◆ Exercise objective: Could you write out the lines below exactly, beginning with the first and finishing with the one that contains "revert tm. induction"?

+===+

Lemma clear_queues_ok h qs tm : in_order qs tm ->
  exists tm', clear_queues qs h tm = Ret (tt, tm') /\ message_queues_ tm' = message_queues_ tm /\
    forall l t a out n, threads tm !! l = Some t -> refines t a out n ->
      exists t', threads tm' !! l = Some t' /\
        refines t' (if decide (l ∈ qs) then ag_clear (Some h) MQID_ANY a else a) out n.
Proof.
  revert tm. induction qs as [|q qs IH]; intros tm Hok.
  { exists tm. split_and!; [done..|]. intros l t a out n Hl Hr. exists t. rewrite decide_False by set_solver. done. }
  destruct (Hok q) as (t & a & out & n & Hq & Hr); [by constructor|].
  destruct (clear_queue q h tm t a out n Hq Hr) as (r & t1 & He & Hr1).
  set (tm1 := MkManager (<[q := t1]> (threads tm)) (message_queues_ tm)) in *.
  destruct (IH tm1) as (tm' & He' & Hmq & Hall).
  { intros l Hl. destruct (decide (l = q)) as [->|Hne].
    - exists t1, (ag_clear (Some h) MQID_ANY a), out, n. split; [apply lookup_insert_eq|done].
    - destruct (Hok l) as (t' & a' & out' & n' & Hl' & Hr'); [by constructor|]. exists t', a', out', n'.
      split; [|done]. cbn. by rewrite lookup_insert_ne. }
  exists tm'. cbn [clear_queues]. step He. split_and!; [done..|].
  intros l t' a' out' n' Hl Hr'. destruct (decide (l = q)) as [->|Hne].
  - rewrite Hq in Hl. injection Hl as <-. rewrite decide_True by by constructor.
    destruct (clear_queue q h tm t a' out' n' Hq Hr') as (r2 & t2 & He2 & Hr2).
    rewrite He in He2. injection He2 as _ Ht. apply (f_equal (lookup q)) in Ht. rewrite !lookup_insert_eq in Ht.
    injection Ht as <-.
    destruct (Hall q t1 _ _ _ (lookup_insert_eq _ _ _) Hr2) as (t3 & Hl3 & Hr3). exists t3. split; [done|].
    rewrite ag_clear_idem in Hr3. by destruct (decide (q ∈ qs)).
  - destruct (Hall l t' a' out' n') as (t3 & Hl3 & Hr3); [cbn; by rewrite lookup_insert_ne|done|]. exists t3. split; [done|].
    destruct (decide (l ∈ qs)); [rewrite decide_True by by constructor|rewrite decide_False by set_solver]; done.
Qed.

Lemma steps_for h xs s : Forall (fun x => ~ posts_for h x) xs -> Forall (fun e => ~ names h e) (atomic_steps xs s).
Proof.
  intros Hx. revert s. induction Hx as [|x xs Hx _ IH]; intros s; cbn [atomic_steps]; [constructor|].
  apply Forall_app. split.
  - destruct x, s as [[] ?]; cbn; repeat case_match; repeat constructor; try done; by intros [].
  - destruct (access_step x s) as [[? ?]| | |]; by constructor || apply IH.
Qed.

Lemma shown_split os : concat (shown <$> os) ≡ₚ concat (shown <$> mine os) ++ concat (theirs os).
Proof. induction os as [|[|m|m|ms] os IH]; cbn; rewrite ?IH; try done; solve_Permutation. Qed.

Lemma shown_free h os : free_of h (concat (shown <$> os)) <-> Forall (fun o => free_of h (shown o)) os.
Proof.
  unfold free_of. induction os as [|o os IH]; cbn; [split; constructor|]. by rewrite Forall_app, Forall_cons, IH.
Qed.

(** C22: A message handler that was destroyed gets no more messages.  After
    [~MessageHandlerAutoCleanup] of [h], every registered queue holds exactly
    the messages it held for other handlers, in their order.  And when the
    thread of the queue [l] was not between two of its unlocked accesses to
    [msgPeek_] at that time ([carried] is [None]; a message for [h] that it
    carries would be stored after the destruction, [cleared_while_stored]), no
    message for [h] comes out of the queue afterwards, whatever the threads do,
    unless it is posted after the destruction; other [Clear]s are again [calm],
    the accesses are those of [queue_refines_agenda], and fewer than 2^32. *)
Theorem cleanup_safe h tm : in_order (message_queues_ tm) tm ->
  exists tm', delete_MessageHandlerAutoCleanup h tm = Ret (tt, tm') /\
    forall l t a out n, l ∈ message_queues_ tm -> threads tm !! l = Some t -> refines t a out n ->
    exists t', threads tm' !! l = Some t' /\ refines t' (ag_clear (Some h) MQID_ANY a) out n /\
      forall ph xs, carried (MkMachine ph t) = None -> machine_ok (MkMachine ph t) ->
      n + Z.of_nat (length xs) < 2 ^ 32 -> Forall access_times xs -> calm xs (MkMachine ph t') = true ->
      Forall (fun x => ~ posts_for h x) xs ->
      exists os s', access_run xs (MkMachine ph t') = Ret (os, s') /\
        Forall (fun o => Forall (fun m => phandler m <> Some h) (shown o)) os.
Proof.
  intros Hok. destruct (clear_queues_ok h _ tm Hok) as (tm' & He & _ & Hall). exists tm'. split.
  { unfold delete_MessageHandlerAutoCleanup, TM_Clear. by rewrite M_bind_get. }
  intros l t a out n Hl Ht Hr. destruct (Hall l t a out n Ht Hr) as (t' & Hl' & Hr'). rewrite decide_True in Hr' by done.
  exists t'. split_and!; [done..|]. intros ph xs Hph Hmo Hn Htm Hc Hnm.
  destruct (outside_ok ph t t' Hph Hmo) as (Hok' & Hset & Hpend).
  { intros Hf. pose proof (rf_peek _ _ _ _ Hr) as Hp. rewrite Hf in Hp.
    eapply no_peek; [exact Hr'|]. cbn. by rewrite Hp. }
  destruct (access_run_ok xs (MkMachine ph t') (ag_clear (Some h) MQID_ANY a) out n) as (os & s' & ps & os' & He2 & _ & _ & Hs & Hm & Hth & _);
    [done|by rewrite Hset, Hpend|done..|]. exists os, s'. split; [done|].
  apply (shown_free h os). unfold free_of. rewrite shown_split, <- Hth.
  assert (free_of h (concat (shown <$> os'))) as Hf.
  { apply shown_free. pose proof (ag_run_free h ps _ _ (steps_for h xs (MkMachine ph t') Hnm) (ag_clear_gone h a)) as Hf.
    clear -Hs Hf. revert Hf. induction Hs as [|o o' os os' Ho _ IH]; intros Hf; [constructor|].
    apply Forall_cons in Hf as [? ?]. constructor; [by eapply same_output_free|]. by apply IH. }
  unfold free_of in Hf. rewrite shown_split, Forall_app in Hf. destruct Hf as [Hf1 Hf2].
  apply Forall_app. split; [|done]. rewrite Hpend in Hm. cbn in Hm. rewrite Hm, fmap_app, concat_app, Forall_app in Hf1. apply Hf1.
Qed.
End cleanup.

(** ** Witnesses *)

Definition here : Location := MkLocation "f" "g.cc" 7.
Definition a_message (h : loc) (id : Z) : Message := MkMessage here (Some h) id None.

(** A delayed message overtaken by one that was posted, a DISPOSE message, a
    [Peek] with a [Clear] of another handler inside, and a [Clear] afterwards. *)
Definition a_run : list access :=
  [Other (OPostDelayed 5 here 20 (Some 3%positive) 1 true); Other (OPostAt 6 here 25 (Some 4%positive) 2 false);
   Other (OPost here (Some 3%positive) 7 true); Other (ODispose here);
   CallGet; Go 10; Go 10; CallPeek; Go 30; Go 30; Go 30; Other (OClear (Some 5%positive) MQID_ANY false);
   Go 30; Go 30; Go 30; CallGet; Go 31; Go 31; Other (OPost here (Some 6%positive) 9 false); Go 31;
   Other (OClear (Some 4%positive) MQID_ANY true); Other OQuit; Other (OPost here None 1 true)].

Example a_run_outputs :
  (fun r => match r with Ret (os, s) => Some (concat (map shown os), messages_ (queue s), dom (data (queue s))) | _ => None end)
    (access_run a_run (MkMachine Idle (Thread_ctor ∅ ∅))) =
  Some ([MkMessage here (Some 3%positive) 7 (Some 2%positive); MkMessage here (Some 3%positive) 1 (Some 1%positive);
         MkMessage here (Some 3%positive) 1 (Some 1%positive); MkMessage here (Some 4%positive) 2 None],
        [MkMessage here (Some 6%positive) 9 None], {[1%positive; 2%positive]}).
Proof. vm_compute. reflexivity. Qed.


(** One message due at 1000, one at 1005. *)
Definition two_delayed : Thread :=
  set_delayed [MkDelayed 900 1000 0 (a_message 3 1); MkDelayed 905 1005 1 (a_message 3 2)] 2 (Thread_ctor ∅ ∅).
Definition two_agenda : Agenda := MkAgenda None [] [(1000, a_message 3 1); (1005, a_message 3 2)] false.

Lemma two_refines : refines two_delayed two_agenda [] 2.
Proof.
  split; try done. split; cbn.
  - intros [|[|i]] p x Hi Hx Hp; [lia| |]; cbn in Hx; [injection Hx as <-|done]. cbn in Hp. by injection Hp as <-.
  - exists [MkDelayed 900 1000 0 (a_message 3 1); MkDelayed 905 1005 1 (a_message 3 2)].
    split_and!; [|done|done]. repeat constructor.
  - repeat constructor; cbn; lia.
  - repeat constructor; cbn; lia.
Qed.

+===+

◆ Result below:
Lemma clear_queues_ok h qs tm : in_order qs tm ->
  exists tm', clear_queues qs h tm = Ret (tt, tm') /\ message_queues_ tm' = message_queues_ tm /\
    forall l t a out n, threads tm !! l = Some t -> refines t a out n ->
      exists t', threads tm' !! l = Some t' /\
        refines t' (if decide (l ∈ qs) then ag_clear (Some h) MQID_ANY a else a) out n.
Proof.
  revert tm. induction qs as [|q qs IH]; intros tm Hok.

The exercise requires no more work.